Bronson administration working to improve permit process


ANCHORAGE, Alaska (KTUU) – Mayor Dave Bronson’s administration wants the Municipality of Anchorage to be a business-friendly city that attracts investment and develops jobs and housing.

Office of Economic and Community Development Director Adam Trombley said that for many years the permitting process in Anchorage has not been exactly user-friendly and, in some ways, outdated.

“It was very heavy, very process-driven, very 1980s, almost, get down, go the way…it’s just not the way we should be doing business in the 21st century,” Trombley said. .

He said that since July, his department has been tasked by the mayor with making the permitting process more modern and user-friendly in a way that is quick, efficient and easy to do.

“When we arrived I sat down with user groups from the department and said, ‘Hey, we have all these computer systems, is it possible to integrate them so that, like me, I can lay in my bed at two in the morning and order beard oil on Amazon, ‘right? And I can track this command. Can we do this with our developer permission system? said Trombley.
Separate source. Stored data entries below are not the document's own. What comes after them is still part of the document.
Lemma rf_poll_spec (f f' : RecycledFuture QFut) w w' p :
  rf_poll (query_poll (R := R)) f w = (f', w', p) →
  same_query f f' ∧ kept w w' ∧ (∀ r, p = Some (Ok r) → rx_live (fut_rx (fut f)) w → got w' f r).
Proof.
  unfold rf_poll. destruct (query_poll (fut f) w) as [[f1 w1] q] eqn:E. intros [= <- <- <-].
  pose proof (query_poll_spec _ _ _ _ _ E) as (H1 & H2 & H3).
  split_and!; [done|by eapply query_poll_kept|]. intros r Hr Hl. destruct (H3 r Hr). split; auto.
Qed.

Lemma awaiting_one fs0 n w0 i this w this' w' b :
  Forall (λ f, rx_live (fut_rx (fut f)) w0) fs0 →
  of_poll_one (rf_poll (query_poll (R := R))) i this w = Done (this', w', b) →
  awaiting fs0 n w0 this w → awaiting fs0 n w0 this' w'.
Proof.
  intros Hlive Hp [H1 H2 H3 H4]. unfold of_poll_one in Hp.
  destruct (of_outputs this !! i) as [o|] eqn:Ho; simpl in Hp; [|done].
  destruct (of_futures this !! i) as [f|] eqn:Hf; simpl in Hp; [|done].
  destruct (Forall2_lookup_r _ _ _ _ _ H1 Hf) as (f0 & Hf0 & Hs1 & Hs2).
  destruct (rf_poll _ f w) as [[f1 w1] q] eqn:E.
  destruct (rf_poll_spec _ _ _ _ _ E) as ([Hs3 Hs4] & Hk & Hg).
  assert (Forall2 same_query fs0 (<[i := f1]> (of_futures this))) as Hfs.
  { rewrite <-(list_insert_id fs0 i f0 Hf0). apply Forall2_insert; [done|].
    split; congruence. }
  assert (kept w0 w1) as Hk1 by by eapply kept_trans.
  assert (∀ j f0 r, fs0 !! j = Some f0 → of_outputs this !! j = Some (Some r) → got w1 f0 r) as Hg1.
  { intros j g0 r Hj Hr. apply (got_kept w w1); [done|]. by eapply H3. }
  destruct q as [[r|e]|]; simpl in Hp; [|by simplify_eq; split..].
  destruct (negb _); simpl in Hp; [|done]. simplify_eq. split; simpl; try done.
  { by rewrite length_insert. }
  intros j g0 r' Hj Hr. destruct (decide (i = j)) as [<-|Hne].
  - rewrite list_lookup_insert_eq in Hr by by eapply lookup_lt_Some.
    assert (g0 = f0) as -> by congruence. injection Hr as <-.
    destruct (Hg r eq_refl) as [Hr1 Hr2].
    { rewrite Hs1. rewrite Forall_lookup in Hlive. by apply (H4 (fut_rx (fut f0))), (Hlive i). }
    rewrite Hs1, ?Hs2 in *. by split.
  - rewrite list_lookup_insert_ne in Hr by done. by eapply Hg1.
Qed.

Lemma await_one_spec polls (f f' : RecycledFuture QFut) w r w' :
  Forall (λ p, ∀ w, kept w (p.2 w)) polls → rx_live (fut_rx (fut f)) w →
  await_one (R := R) polls f w = (r, f', w') →
  kept w w' ∧ same_query f f' ∧ ∀ o, r = Some (Ok o) → got w' f o.
Proof.
  intros Henv. revert f w. induction Henv as [|[b env] polls He _ IH]; intros f w Hl; simpl.
  { intros [= <- <- <-]. split_and!; [by intros x|done|done]. }
  simpl in He. destruct (rf_poll _ f (env w)) as [[f1 w1] p] eqn:E.
  destruct (rf_poll_spec _ _ _ _ _ E) as ([Hs1 Hs2] & Hk & Hg).
  assert (kept w w1) as Hk1 by by eapply kept_trans.
  assert (rx_live (fut_rx (fut f)) (env w)) as Hle by by apply (He w).
  destruct p as [p|].
  - intros [= <- <- <-]. split_and!; [done|done|]. intros o [= ->]. by apply Hg.
  - intros Hr. destruct (IH f1 w1) as (Hk2 & [Hs3 Hs4] & Hg2); [|done|].
    { rewrite Hs1. by apply Hk1. }
    split_and!; [by eapply kept_trans|split; congruence|].
    intros o Ho. destruct (Hg2 o Ho) as [G1 G2]. rewrite Hs1, ?Hs2 in *. by split.
Qed.

(** *** Dropping the futures *)

Definition same_sender (s s' : QSender) : Prop :=
  connection s' = connection s ∧ receiver s' = receiver s.

Lemma same_sender_lend s : same_sender s (QuerySender_lend s).
Proof. by destruct s as [[]|U []|U []]. Qed.

Lemma same_senders_refl (l : list QSender) : Forall2 same_sender l l.
Proof. induction l; by constructor. Qed.

Lemma same_senders_lend j l : Forall2 same_sender l (alter QuerySender_lend j l).
Proof.
  revert j. induction l as [|s l IH]; intros [|j]; simpl; [constructor..| |].
  - constructor; [apply same_sender_lend|apply same_senders_refl].
  - constructor; [done|apply IH].
Qed.

Lemma drop_recycled_spec (f : RecycledFuture QFut) (self self' : Inner) w w' :
  drop_recycled f self w = (self', w') →
  Forall2 same_sender (senders self) (senders self') ∧ outputs self' = outputs self ∧ kept w w'.
Proof.
  unfold drop_recycled. intros [= <- <-]. split_and!; [apply same_senders_lend|done|].
  apply query_drop_kept.
Qed.
(* ===== verification/Server.v ===== *)
(** * The simulation server (server/run.rs)

    The gRPC server: one handler per request, each of which locks the mutex of
    the service it needs.  Requests are served concurrently; a handler of a
    service runs under the service's lock and is one step here, while [init]
    replaces the services one after the other, each under its own lock.  The
    transport (sockets, the tonic server and the tokio runtime) is not modelled.

    A panic poisons the mutex that is held and ends the call without a reply;
    [lock().unwrap()] on a poisoned mutex panics.  A handler that waits for ever
    keeps its lock.  The mutex of the init service is never poisoned, as [init]
    catches the panics of the user's closure. *)

From stdpp Require Import base option list numbers strings gmap relations.
From Stdlib Require Import ZArith Lia.
From S2P Require Import Prelude StableQueue Time Scheduler Sinks Broadcast Sources Simulation.
From S2P Require Import IndexedPriorityQueue KeyRegistry Services.

Record Mutex (A : Type) := mkMutex { content : A; m_poisoned : bool; m_held : bool }.
Arguments mkMutex {A}.
Arguments content {A}.
Arguments m_poisoned {A}.
Arguments m_held {A}.

Definition mutex_new {A : Type} (a : A) : Mutex A := mkMutex a false false.

(** A handler under a lock: [None] if the lock is never released, otherwise the
    reply, or nothing if the call panicked. *)
Definition with_lock {A R : Type} (f : A → outcome (R * A)) (m : Mutex A) :
    option (option R * Mutex A) :=
  if m_held m then None
  else if m_poisoned m then Some (None, m)
  else
    match f (content m) with
    | Done (r, a) => Some (Some r, mkMutex a false false)
    | Panicked => Some (None, mkMutex (content m) true false)
    | NoFuel => Some (None, mkMutex (content m) false true)
    end.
He said that in this moment his team has made a lot of progress. They have developed one-stop-shops by creating a portal for property summary reports, so people can look up historical data on a project and improve the reduction of foot traffic coming through the door.
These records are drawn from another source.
(* ===== verification/F64.v ===== *)
(** * Double-precision numbers

    Rust's [f64] as the standard library specifies IEEE binary64 at the level
    of bits, and the conversions between [f64] and [Duration] of Rust's
    standard library; the example benches compute with them. *)

From stdpp Require Import base option list numbers.
From Stdlib Require Import ZArith Lia SpecFloat.
From S2P Require Import Prelude Time.

Local Open Scope Z_scope.

Definition f64 : Set := spec_float.
Definition f64_prec : Z := 53.
Definition f64_emax : Z := 1024.

Definition f64_zero : f64 := S754_zero false.
Definition f64_add : f64 → f64 → f64 := SFadd f64_prec f64_emax.
Definition f64_sub : f64 → f64 → f64 := SFsub f64_prec f64_emax.
Definition f64_mul : f64 → f64 → f64 := SFmul f64_prec f64_emax.
Definition f64_div : f64 → f64 → f64 := SFdiv f64_prec f64_emax.
Definition f64_neg : f64 → f64 := SFopp.
Definition f64_abs : f64 → f64 := SFabs.
Definition f64_eqb : f64 → f64 → bool := SFeqb.
Definition f64_ltb : f64 → f64 → bool := SFltb.
Definition f64_leb : f64 → f64 → bool := SFleb.

Definition is_nan (x : f64) : bool := match x with S754_nan => true | _ => false end.
Definition is_infinite (x : f64) : bool := match x with S754_infinity _ => true | _ => false end.

(** [f64::max]: a NaN is ignored. *)
Definition f64_max (x y : f64) : f64 :=
  if is_nan x then y else if is_nan y then x else if f64_ltb x y then y else x.

(** [f64::signum]: 1.0 for positive zero. *)
Definition f64_one : f64 := S754_finite false 4503599627370496 (-52).
Definition f64_signum (x : f64) : f64 :=
  match x with
  | S754_nan => S754_nan
  | S754_zero s | S754_infinity s | S754_finite s _ _ => if s then f64_neg f64_one else f64_one
  end.

(** [f64::clamp]. *)
Definition f64_clamp (x lo hi : f64) : f64 :=
  let x := if f64_ltb x lo then lo else x in
  if f64_ltb hi x then hi else x.

(** An integer, and a decimal literal [n / d] whose parts are exact. *)
Definition f64_of_Z (n : Z) : f64 := binary_normalize f64_prec f64_emax n 0 false.
Definition f64_lit (n d : Z) : f64 := f64_div (f64_of_Z n) (f64_of_Z d).

(** Rounding of [n / d] to an integer, to nearest with ties to even. *)
Definition round_div (n d : Z) : Z :=
  let q := n / d in
  let r := n mod d in
  match 2 * r ?= d with
  | Lt => q
  | Gt => q + 1
  | Eq => if Z.even q then q else q + 1
  end.

(** [Duration::from_secs_f64], to the nearest nanosecond; it panics on
    negative, overflowing and non-finite numbers. *)
Definition from_secs_f64 (x : f64) : outcome Duration :=
  match x with
  | S754_zero _ => Done duration_zero
  | S754_finite false m e =>
      let total :=
        if 0 <=? e then Zpos m * 2 ^ e * NANOS_PER_SEC
        else round_div (Zpos m * NANOS_PER_SEC) (2 ^ (- e)) in
      let secs := total / NANOS_PER_SEC in
      if secs <=? u64_max then Done (mkDuration secs (total mod NANOS_PER_SEC)) else Panicked
  | _ => Panicked
  end.

(** [Duration::as_secs_f64]. *)
Definition as_secs_f64 (d : Duration) : f64 :=
  f64_add (f64_of_Z (dur_secs d)) (f64_div (f64_of_Z (dur_nanos d)) (f64_of_Z NANOS_PER_SEC)).

(** [x as u8] and [x as u64] truncate and saturate; NaN is 0. *)
Definition f64_to_uint (max : Z) (x : f64) : Z :=
  match x with
  | S754_finite false m e => Z.min max (Z.shiftl (Zpos m) e)
  | S754_infinity false => max
  | _ => 0
  end.

Example lit_examples :
  f64_lit 1 10 = S754_finite false 7205759403792794 (-56) ∧
  from_secs_f64 (f64_lit 1 10) = Done (mkDuration 0 100000000) ∧
  f64_to_uint 255 (f64_lit 133 10) = 13 ∧
  as_secs_f64 (mkDuration 25 0) = f64_of_Z 25 ∧ f64_one = f64_of_Z 1.
Proof. by vm_compute. Qed.

(** ** Sums of positive numbers are not zero *)

Lemma digits2_pos_log2 p : Zpos (digits2_pos p) = Z.log2 (Zpos p) + 1.
Proof.
  induction p as [p IH|p IH|]; cbn [digits2_pos]; [..|done].
  - rewrite Pos2Z.inj_succ, IH, Pos2Z.inj_xI, Z.log2_succ_double by lia. lia.
  - rewrite Pos2Z.inj_succ, IH, Pos2Z.inj_xO, Z.log2_double by lia. lia.
Qed.

Lemma shr_1_m mrs : 0 <= shr_m mrs → shr_m (shr_1 mrs) = shr_m mrs / 2.
Proof.
  destruct mrs as [[|[p|p|]|] r s]; simpl; intros Hm; try done; try lia.
  - rewrite Pos2Z.inj_xI. apply Z.div_unique with 1; lia.
  - rewrite Pos2Z.inj_xO. apply Z.div_unique with 0; lia.
Qed.

Lemma iter_shr_m p mrs : 0 <= shr_m mrs → shr_m (iter_pos shr_1 p mrs) = shr_m mrs / 2 ^ Zpos p.
Proof.
  assert (∀ p mrs, 0 <= shr_m mrs →
    0 <= shr_m (iter_pos shr_1 p mrs) ∧ shr_m (iter_pos shr_1 p mrs) = shr_m mrs / 2 ^ Zpos p) as Hi;
    [|by apply Hi].
  clear. induction p as [p IH|p IH|]; intros mrs Hm; cbn [iter_pos].
  - assert (0 <= shr_m (shr_1 mrs)) as H1 by (rewrite shr_1_m by done; apply Z.div_pos; lia).
    destruct (IH _ H1) as [H2 H3]. destruct (IH _ H2) as [H4 H5]. split; [done|].
    rewrite H5, H3, shr_1_m, !Z.div_div by (try done; try lia; apply Z.pow_pos_nonneg; lia).
    f_equal. replace (Zpos p~1) with (1 + (Zpos p + Zpos p)) by lia.
    rewrite !Z.pow_add_r by lia. lia.
  - destruct (IH _ Hm) as [H2 H3]. destruct (IH _ H2) as [H4 H5]. split; [done|].
    rewrite H5, H3, Z.div_div by (try lia; apply Z.pow_pos_nonneg; lia).
    f_equal. replace (Zpos p~0) with (Zpos p + Zpos p) by lia. by rewrite Z.pow_add_r by lia.
  - rewrite shr_1_m by done. split; [apply Z.div_pos; lia|]. done.
Qed.

(** Shifting to the precision of the format keeps a positive mantissa. *)
Lemma shr_fexp_pos m e l mrs e' : 0 < m → emin f64_prec f64_emax <= e →
  shr_fexp f64_prec f64_emax m e l = (mrs, e') → 0 < shr_m mrs ∧ emin f64_prec f64_emax <= e'.
Proof.
  intros Hm He. unfold shr_fexp. set (n := fexp _ _ _ - e).
  assert (n <= Z.log2 m) as Hn.
  { unfold n, fexp. destruct m as [|p|p]; [lia| |lia]. cbn [Zdigits2].
    rewrite digits2_pos_log2. pose proof (Z.log2_nonneg (Zpos p)). unfold f64_prec in *. lia. }
  assert (shr_m (shr_record_of_loc m l) = m) as Hl by (by destruct l as [|[]]).
  unfold shr. destruct n as [|p|p] eqn:En; intros [= <- <-]; [by rewrite Hl|..]; [|by rewrite Hl].
  rewrite iter_shr_m, Hl by lia. split; [|lia].
  apply Z.div_str_pos. split; [apply Z.pow_pos_nonneg; lia|].
  transitivity (2 ^ Z.log2 m); [apply Z.pow_le_mono_r; lia|]. by apply Z.log2_spec.
Qed.

Definition pos_f64 (x : f64) : Prop :=
  match x with S754_finite s _ _ | S754_infinity s => s = false | _ => False end.

Lemma round_aux_pos m e l : 0 < m → emin f64_prec f64_emax <= e →
  pos_f64 (binary_round_aux f64_prec f64_emax false m e l).
Proof.
  intros Hm He. unfold binary_round_aux.
  destruct (shr_fexp _ _ m e l) as [mrs e1] eqn:E1.
  destruct (shr_fexp_pos _ _ _ _ _ Hm He E1) as [Hm1 He1].
  set (m2 := round_nearest_even _ _).
  assert (0 < m2) as Hm2.
  { unfold m2, round_nearest_even. destruct (loc_of_shr_record mrs) as [|[]]; try lia.
    destruct (Z.even _); lia. }
  destruct (shr_fexp _ _ m2 e1 loc_Exact) as [mrs2 e2] eqn:E2.
  destruct (shr_fexp_pos _ _ _ _ _ Hm2 He1 E2) as [Hm3 He2].
  destruct (shr_m mrs2) as [|p|p]; [lia| |lia]. by destruct (e2 <=? _).
Qed.

Lemma round_pos m e : emin f64_prec f64_emax <= e →
  pos_f64 (binary_round f64_prec f64_emax false m e).
Proof.
  intros He. unfold binary_round. set (e' := fexp _ _ _).
  assert (emin f64_prec f64_emax <= e') as He' by (unfold e', fexp; lia).
  unfold shl_align. destruct (e' - e) as [|d|d]; by apply round_aux_pos.
Qed.

(** The sum of a positive finite number of the format and another positive
    number is positive. *)
Definition f64_wf (x : f64) : Prop :=
  match x with S754_finite _ _ e => emin f64_prec f64_emax <= e | _ => True end.

Lemma f64_add_pos x y : f64_wf x → f64_wf y → pos_f64 x → pos_f64 y → pos_f64 (f64_add x y).
Proof.
  unfold f64_add, SFadd. destruct x as [|[]| |sx mx ex], y as [|[]| |sy my ey]; simpl; try done.
  intros Hx Hy -> ->. simpl. apply round_pos. lia.
Qed.

(** ** Results are in the format *)

Lemma shr_fexp_e m e l mrs e' :
  shr_fexp f64_prec f64_emax m e l = (mrs, e') → emin f64_prec f64_emax <= e'.
Proof.
  unfold shr_fexp, shr. set (x := fexp _ _ _).
  assert (emin f64_prec f64_emax <= x) as Hx by (unfold x, fexp; lia).
  destruct (x - e) as [|p|p] eqn:En; intros [= _ <-]; lia.
Qed.

Lemma round_aux_wf s m e l : f64_wf (binary_round_aux f64_prec f64_emax s m e l).
Proof.
  unfold binary_round_aux. destruct (shr_fexp _ _ m e l) as [mrs e1].
  destruct (shr_fexp _ _ _ e1 loc_Exact) as [mrs2 e2] eqn:E2. apply shr_fexp_e in E2.
  destruct (shr_m mrs2); [done| |done]. by destruct (e2 <=? _).
Qed.

Lemma normalize_wf m e s : f64_wf (binary_normalize f64_prec f64_emax m e s).
Proof.
  destruct m as [|m|m]; [done|..]; simpl; unfold binary_round;
    destruct (shl_align m e _); apply round_aux_wf.
Qed.

Lemma f64_add_wf x y : f64_wf x → f64_wf y → f64_wf (f64_add x y).
Proof.
  unfold f64_add, SFadd. destruct x as [[]|[]| |sx mx ex], y as [[]|[]| |sy my ey]; try done.
  intros _ _. apply normalize_wf.
Qed.

Lemma f64_sub_wf x y : f64_wf x → f64_wf y → f64_wf (f64_sub x y).
Proof.
  unfold f64_sub, SFsub. destruct x as [[]|[]| |sx mx ex], y as [[]|[]| |sy my ey]; try done.
  intros _ _. apply normalize_wf.
Qed.

Lemma f64_mul_wf x y : f64_wf (f64_mul x y).
Proof.
  unfold f64_mul, SFmul. destruct x, y; try done. apply round_aux_wf.
Qed.

Lemma f64_max_zero_wf x : f64_wf x → f64_wf (f64_max x f64_zero).
Proof. unfold f64_max. destruct (is_nan x); [done|]. simpl. by destruct (f64_ltb x f64_zero). Qed.

(** A number that is not negative: NaN, zero or positive. *)
Definition nonneg_f64 (x : f64) : Prop :=
  match x with S754_finite s _ _ | S754_infinity s => s = false | _ => True end.

Lemma f64_max_zero_nonneg x : nonneg_f64 (f64_max x f64_zero).
Proof. by destruct x as [[]|[]| |[]]. Qed.

Lemma nonneg_not_zero x : nonneg_f64 x → f64_eqb x f64_zero = false → is_nan x = false → pos_f64 x.
Proof. by destruct x as [[]|[]| |[]]. Qed.

Lemma pos_not_zero x : pos_f64 x → f64_eqb x f64_zero = false.
Proof. by destruct x as [[]|[]| |[]]. Qed.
“You can pick up your license, pay for your license and acquire your license online. You never even have to walk in the front door,” Trombley said.

Now they are working to improve the plan submission process, which Assemblyman John Weddleton has had his own struggles with.

“You walk in there and you have four equally big scrolls under your arms when you walked in there. You introduce them and they stamp the pages as you go,” Weddleton said. “It was mind-boggling to think that at that time we were doing what they did when they built the pyramids.”

Weddleton said it was also common for plans to be lost during inter-office transfers. In the coming months, Trombley and his team hope the process will be improved and streamlined.

“Let’s say you’re doing a construction project. You can submit everything online, and then you can come in and you can track where it is, what department it is, what comments each department is making, and then you can respond to those comments online,” Trombley said.

Weddleton thinks the new system, in the long run, will save the municipality money and attract more investment.

“I’m sure it will. It’s just more efficient, than the driving force of our world: to become more efficient,” Weddleton said.

Trombley said system upgrades are being paid for with ARPA funds, and he hopes to have the full system up and running by late April or early May.